To achieve nearly $128 billion in GAAP profits by the end of 2025, Tesla would almost certainly be generating the highest profit total of any enterprise ever in the private sector, by a long shot. Last year, Apple was America’s biggest profit spinner at $58 billion. If ARK is right, Tesla’s profits in less than five years would exceed what Apple and Microsoft garner today, combined. Even if Apple’s earnings wax at a lofty 10% a year, Tesla’s $128 billion in 2025 would beat the iPhone colossus by $30 billion. Likewise, Tesla at $3 trillion would be worth almost double Amazon’s current market cap, and beat Apple’s by 44%.

The problem is twofold. First, it’s highly unlikely that Tesla can devour the required 80%-plus of all growth in the global car market. Second, reaching the $128 billion mark requires an after-tax, GAAP return of sales of 25%. That is not a number known to the modern auto industry. In pre-pandemic 2019, Volkswagen generated a 6% return on sales, and Toyota notched 7%.

Tesla at $3 trillion

In mid-January, Musk briefly surpassed Amazon’s Jeff Bezos to rank as the world’s richest person, at a net worth of $183 billion. He then lost the top spot when Tesla’s shares cratered in February. Musk owns 190 million Tesla shares outright, and has options on another 101 million, about half of which have already vested. Of course, if ARK is correct, he’ll pocket every one of those shares in a walk. At $3,000, Musk’s 291 million shares plus options, less the $7 billion paid to buy the shares underlying the options at the incredible strike price of $70, will total around $870 billion.

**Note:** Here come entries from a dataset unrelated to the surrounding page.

(** * [WorkanaScraper.close] and [cleanup_db.main] *)

(** X18.  After a [close()] that returns, the scraper holds no browser, no
    Playwright and no page, and closing again does nothing: it returns
    without a call on the browser or on Playwright, whatever they would
    answer.  When [self.browser.close()] raises, [close()] raises as well,
    with nothing cleared and Playwright not stopped. *)
Theorem close_is_idempotent
    (browser_close playwright_stop : result ()) (self self' : Driver.handles)
    (made made' : list Driver.driver_call) :
  (Driver.close browser_close playwright_stop self made = (Ok (), self', made') →
   self' = {| Driver.browser := false; Driver.playwright := false;
              Driver.page := false |}
   ∧ ∀ browser_close' playwright_stop',
       Driver.close browser_close' playwright_stop' self' made'
       = (Ok (), self', made'))
  ∧ (∀ e, Driver.browser self = true → browser_close = Raise e →
          Driver.close browser_close playwright_stop self made
          = (Raise e, self, made ++ [Driver.BrowserClose])).
Proof.
  split.
  - unfold Driver.close. intros Hclose.
    assert (self' = {| Driver.browser := false; Driver.playwright := false;
                       Driver.page := false |}) as ->; [|done].
    destruct self as [[] [] pg], browser_close as [[]|e],
      playwright_stop as [[]|e']; simpl in Hclose; congruence.
  - intros e Hbrowser ->. unfold Driver.close. by rewrite Hbrowser.
Qed.

Lemma close_is_idempotent_witness :
  Driver.close (Raise OtherException) (Raise OtherException)
    {| Driver.browser := false; Driver.playwright := false;
       Driver.page := false |}
    [Driver.BrowserClose; Driver.PlaywrightStop]
  = (Ok (),
     {| Driver.browser := false; Driver.playwright := false;
        Driver.page := false |},
     [Driver.BrowserClose; Driver.PlaywrightStop]).
Proof.
  destruct (close_is_idempotent (Ok ()) (Ok ())
              {| Driver.browser := true; Driver.playwright := true;
                 Driver.page := true |}
              {| Driver.browser := false; Driver.playwright := false;
                 Driver.page := false |}
              [] [Driver.BrowserClose; Driver.PlaywrightStop])
    as [Hclosed _].
  destruct (Hclosed eq_refl) as [_ Hagain]. apply Hagain.
Defined.

Local Ltac calls_solver :=
  rewrite ?elem_of_cons, ?elem_of_nil; intuition (discriminate || eauto).

(** X19.  [main] asks the database to clean up exactly when the job count
    it first reads is above [MAX_JOBS_IN_DB]; within the limit its only
    calls are the reading of the count and [close].  When it returns, the
    last call is the one [close] it makes.  When the clean-up raises, the
    exception gets out of [main] and the database is not closed. *)
Theorem main_cleans_only_over_limit
    {S : Type} (MAX_JOBS_IN_DB : Z) (db : CleanupDb.WorkanaDatabase S)
    (st st' : S) (r : result ()) (made : list CleanupDb.db_call) :
  CleanupDb.main MAX_JOBS_IN_DB db st = (r, st', made) →
  (CleanupDb.CleanupOldJobs ∈ made
   ↔ ∃ current_count, (CleanupDb.get_statistics db st).1 = Ok current_count
                      ∧ MAX_JOBS_IN_DB < current_count)
  ∧ (∀ current_count,
       (CleanupDb.get_statistics db st).1 = Ok current_count →
       current_count ≤ MAX_JOBS_IN_DB →
       made = [CleanupDb.GetStatistics; CleanupDb.Close])
  ∧ (r = Ok () →
     ∃ before, made = before ++ [CleanupDb.Close]
               ∧ CleanupDb.Close ∉ before)
  ∧ (∀ e current_count st1,
       CleanupDb.get_statistics db st = (Ok current_count, st1) →
       MAX_JOBS_IN_DB < current_count →
       (CleanupDb.cleanup_old_jobs db st1).1 = Raise e →
       r = Raise e ∧ CleanupDb.Close ∉ made).
Proof.
  unfold CleanupDb.main. intros Hmain.
  destruct (CleanupDb.get_statistics db st) as [[n|e] st1] eqn:Hstats;
    cbn [fst].
  - destruct (n <=? MAX_JOBS_IN_DB) eqn:Hle.
    + apply Z.leb_le in Hle.
      assert (made = [CleanupDb.GetStatistics; CleanupDb.Close]) as ->.
      { destruct (CleanupDb.close db st1) as [[[]|e] st2]; congruence. }
      split; [|split; [done|split]].
      * split; [calls_solver|].
        intros (c & Hc & Hlt). injection Hc as ->. lia.
      * intros _. exists [CleanupDb.GetStatistics]. split; [done|].
        calls_solver.
      * intros e c st2 Hc Hlt. injection Hc as -> _. lia.
    + apply Z.leb_gt in Hle.
      destruct (CleanupDb.cleanup_old_jobs db st1) as [[removed|e] st2]
        eqn:Hclean.
      * assert (CleanupDb.CleanupOldJobs ∈ made
                ∧ (r = Ok () →
                   ∃ before, made = before ++ [CleanupDb.Close]
                             ∧ CleanupDb.Close ∉ before)) as [Hin Hclose].
        { destruct (CleanupDb.get_statistics db st2) as [[n2|e2] st3].
          - assert (made = [CleanupDb.GetStatistics; CleanupDb.CleanupOldJobs;
                            CleanupDb.GetStatistics; CleanupDb.Close]) as ->.
            { destruct (CleanupDb.close db st3) as [[[]|e] st4]; congruence. }
            split; [calls_solver|]. intros _.
            exists [CleanupDb.GetStatistics; CleanupDb.CleanupOldJobs;
                    CleanupDb.GetStatistics].
            split; [done|calls_solver].
          - injection Hmain as <- _ <-. split; [calls_solver|done]. }
        split; [|split; [|split]]; [| |done|].
        -- split; [intros _; by exists n|done].
        -- intros c Hc Hlt. injection Hc as ->. lia.
        -- intros e c st5 Hc _ Hraise. injection Hc as _ <-.
           rewrite Hclean in Hraise. done.
      * injection Hmain as <- _ <-.
        split; [|split; [|split]]; [| |done|].
        -- split; [intros _; by exists n|calls_solver].
        -- intros c Hc Hlt. injection Hc as ->. lia.
        -- intros e' c st5 Hc _ Hraise. injection Hc as _ <-.
           rewrite Hclean in Hraise. simpl in Hraise.
           injection Hraise as ->. split; [done|calls_solver].
  - injection Hmain as <- _ <-.
    split; [|split; [|split]]; [| |done|].
    + split; [calls_solver|]. by intros (c & Hc & _).
    + by intros c Hc.
    + by intros e' c st5 Hc.
Qed.
(** * qr-song-card-gen: a shallow embedding of the card pipeline

    The development follows the three source files of the repository:
    [make_qr_cards.py] (text fitting, tables, page layout, selection and
    pagination), [fetch_track_metadata.py] (normalisation of titles and the
    ingestion loop) and [common.py] (store loading, not modelled: the store
    is taken as already loaded). *)

From Stdlib Require Import ZArith Ascii String List Bool Lia.
From stdpp Require Import gmap strings list.
Lemma sweep_trace (now t : Z) (entries : SessionMap) (w : World) :
  exists evs,
    trace (snd (sweep env now t entries w)) = trace w ++ evs
    /\ forall uid s p,
         In (uid, s) entries -> (now - startTime s >? t) = true ->
         In p (elements_of (screenshots s)) ->
         exists t1 t2 t3 ok,
           evs = t1 ++ [EUnlink p ok] ++ t2 ++ [ESessionDelete uid] ++ t3.
Proof.
  revert w. induction entries as [|[uid s] entries IH]; intros w; cbn [sweep].
  - exists []. rewrite app_nil_r. split; [reflexivity|]. intros ? ? ? [].
  - destruct (now - startTime s >? t) eqn:Hexp.
    + destruct (unlink_each_trace (elements_of (screenshots s)) w) as (e1 & E1 & H1).
      destruct (IH (note (ESessionDelete uid)
                         (unlink_each env (elements_of (screenshots s)) w)))
        as (e2 & E2 & H2).
      cbn [note trace] in E2. rewrite E1 in E2.
      exists (e1 ++ [ESessionDelete uid] ++ e2). split.
      * rewrite E2, <- !app_assoc. reflexivity.
      * intros u' s' p [Heq|Hin] He Hp.
        -- injection Heq as <- <-. destruct (H1 p Hp) as (t1 & t2 & ok & ->).
           exists t1, t2, e2, ok. now rewrite <- !app_assoc.
        -- destruct (H2 u' s' p Hin He Hp) as (t1 & t2 & t3 & ok & ->).
           exists (e1 ++ [ESessionDelete uid] ++ t1), t2, t3, ok.
           now rewrite <- !app_assoc.
    + specialize (IH w). destruct (sweep env now t entries w) as [kept w'].
      cbn [snd] in *. destruct IH as (evs & E & H). exists evs. split; [exact E|].
      intros u' s' p [Heq|Hin] He Hp; [|now apply (H u' s' p)].
      injection Heq as <- <-. congruence.
Qed.

End RouterFacts.

(** ** Substrings *)

Lemma prefix_append (sub post : string) : String.prefix sub (sub +:+ post) = true.
Proof.
  induction sub as [|c sub IH]; [now destruct post|].
  change (String c sub +:+ post) with (String c (sub +:+ post)).
  cbn [String.prefix]. destruct (ascii_dec c c); [exact IH|contradiction].
Qed.

(** A string that has [sub] somewhere in it includes it. *)
Lemma includes_intro (pre sub post : string) :
  includes (pre +:+ sub +:+ post) sub = true.
Proof.
  induction pre as [|c pre IH].
  - change (EmptyString +:+ sub +:+ post) with (sub +:+ post).
    destruct (sub +:+ post) eqn:E; cbn [includes]; rewrite <- E, prefix_append; reflexivity.
  - change (String c pre +:+ sub +:+ post) with (String c (pre +:+ sub +:+ post)).
    cbn [includes]. rewrite IH. apply orb_true_r.
Qed.

(** ** Writing into a sparse array *)

Lemma array_set_lookup (a : array) (i : Z) (v : string) :
  0 <= i -> array_set a i v !! Z.to_nat i = Some (Some v).
Proof.
  intros Hi. unfold array_set.
  destruct (i <? 0) eqn:Hneg; [lia|].
  destruct (Z.to_nat i <? length a)%nat eqn:Hlt.
  - apply Nat.ltb_lt in Hlt. now apply list_lookup_insert_eq.
  - apply Nat.ltb_ge in Hlt.
    rewrite lookup_app_r by exact Hlt.
    rewrite lookup_app_r by (rewrite length_replicate; lia).
    rewrite length_replicate. now rewrite Nat.sub_diag.
Qed.

Lemma array_set_other (a : array) (i : Z) (v : string) (j : nat) :
  j <> Z.to_nat i -> (j < length a)%nat -> array_set a i v !! j = a !! j.
Proof.
  intros Hne Hj. unfold array_set.
  destruct (i <? 0); [reflexivity|].
  destruct (Z.to_nat i <? length a)%nat.
  - now apply list_lookup_insert_ne.
  - now apply lookup_app_l.
Qed.

Lemma array_set_same_value (a : array) (i : Z) (v : string) (j : nat) :
  a !! j = Some (Some v) -> array_set a i v !! j = Some (Some v).
Proof.
  intros Hj. assert (Hlen := lookup_lt_Some _ _ _ Hj). unfold array_set.
  destruct (i <? 0); [exact Hj|].
  destruct (Z.to_nat i <? length a)%nat eqn:Hlt.
  - destruct (decide (Z.to_nat i = j)) as [<-|Hne].
    + apply list_lookup_insert_eq. now apply Nat.ltb_lt.
    + now rewrite list_lookup_insert_ne.
  - now rewrite lookup_app_l.
Qed.

Lemma findIndex_from_ge (p : string) (a : array) (i : Z) :
  In p (filter_truthy a) -> i <= findIndex_from p a i.
Proof.
  revert i. induction a as [|[x|] a IH]; intros i; cbn [filter_truthy findIndex_from].
  - intros [].
  - destruct (String.eqb x p) eqn:E; [lia|].
    destruct (truthy x).
    + intros [->|H]; [rewrite String.eqb_refl in E; discriminate|].
      specialize (IH (i + 1) H). lia.
    + intros H. specialize (IH (i + 1) H). lia.
  - intros H. specialize (IH (i + 1) H). lia.
Qed.

Lemma stored_same_value (segs : list (Z * string)) (a : array) (j : nat) (v : string) :
  (forall n t, In (n, t) segs -> t = v) ->
  a !! j = Some (Some v) -> stored segs a !! j = Some (Some v).
Proof.
  revert a. induction segs as [|[n t] segs IH]; intros a Hv Hj; [exact Hj|].
  unfold stored. cbn [fold_left]. apply IH.
  - intros n' t' H. apply (Hv n' t'). now right.
  - rewrite (Hv n t (or_introl eq_refl)). now apply array_set_same_value.
Qed.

It’s hard to see how any of his 12-figure rivals catch up. Since Musk has already beaten most of the goals in his last package way faster than the board ever imagined, he’ll probably get a new grant with higher targets. ARK is effectively saying he’ll beat all of them. Its predictions rely on many, many good things happening for Tesla, most of which are impossible to call with any degree of certainty. But if all those unknowns play out, Elon Musk could become the world’s first trillion-dollar man.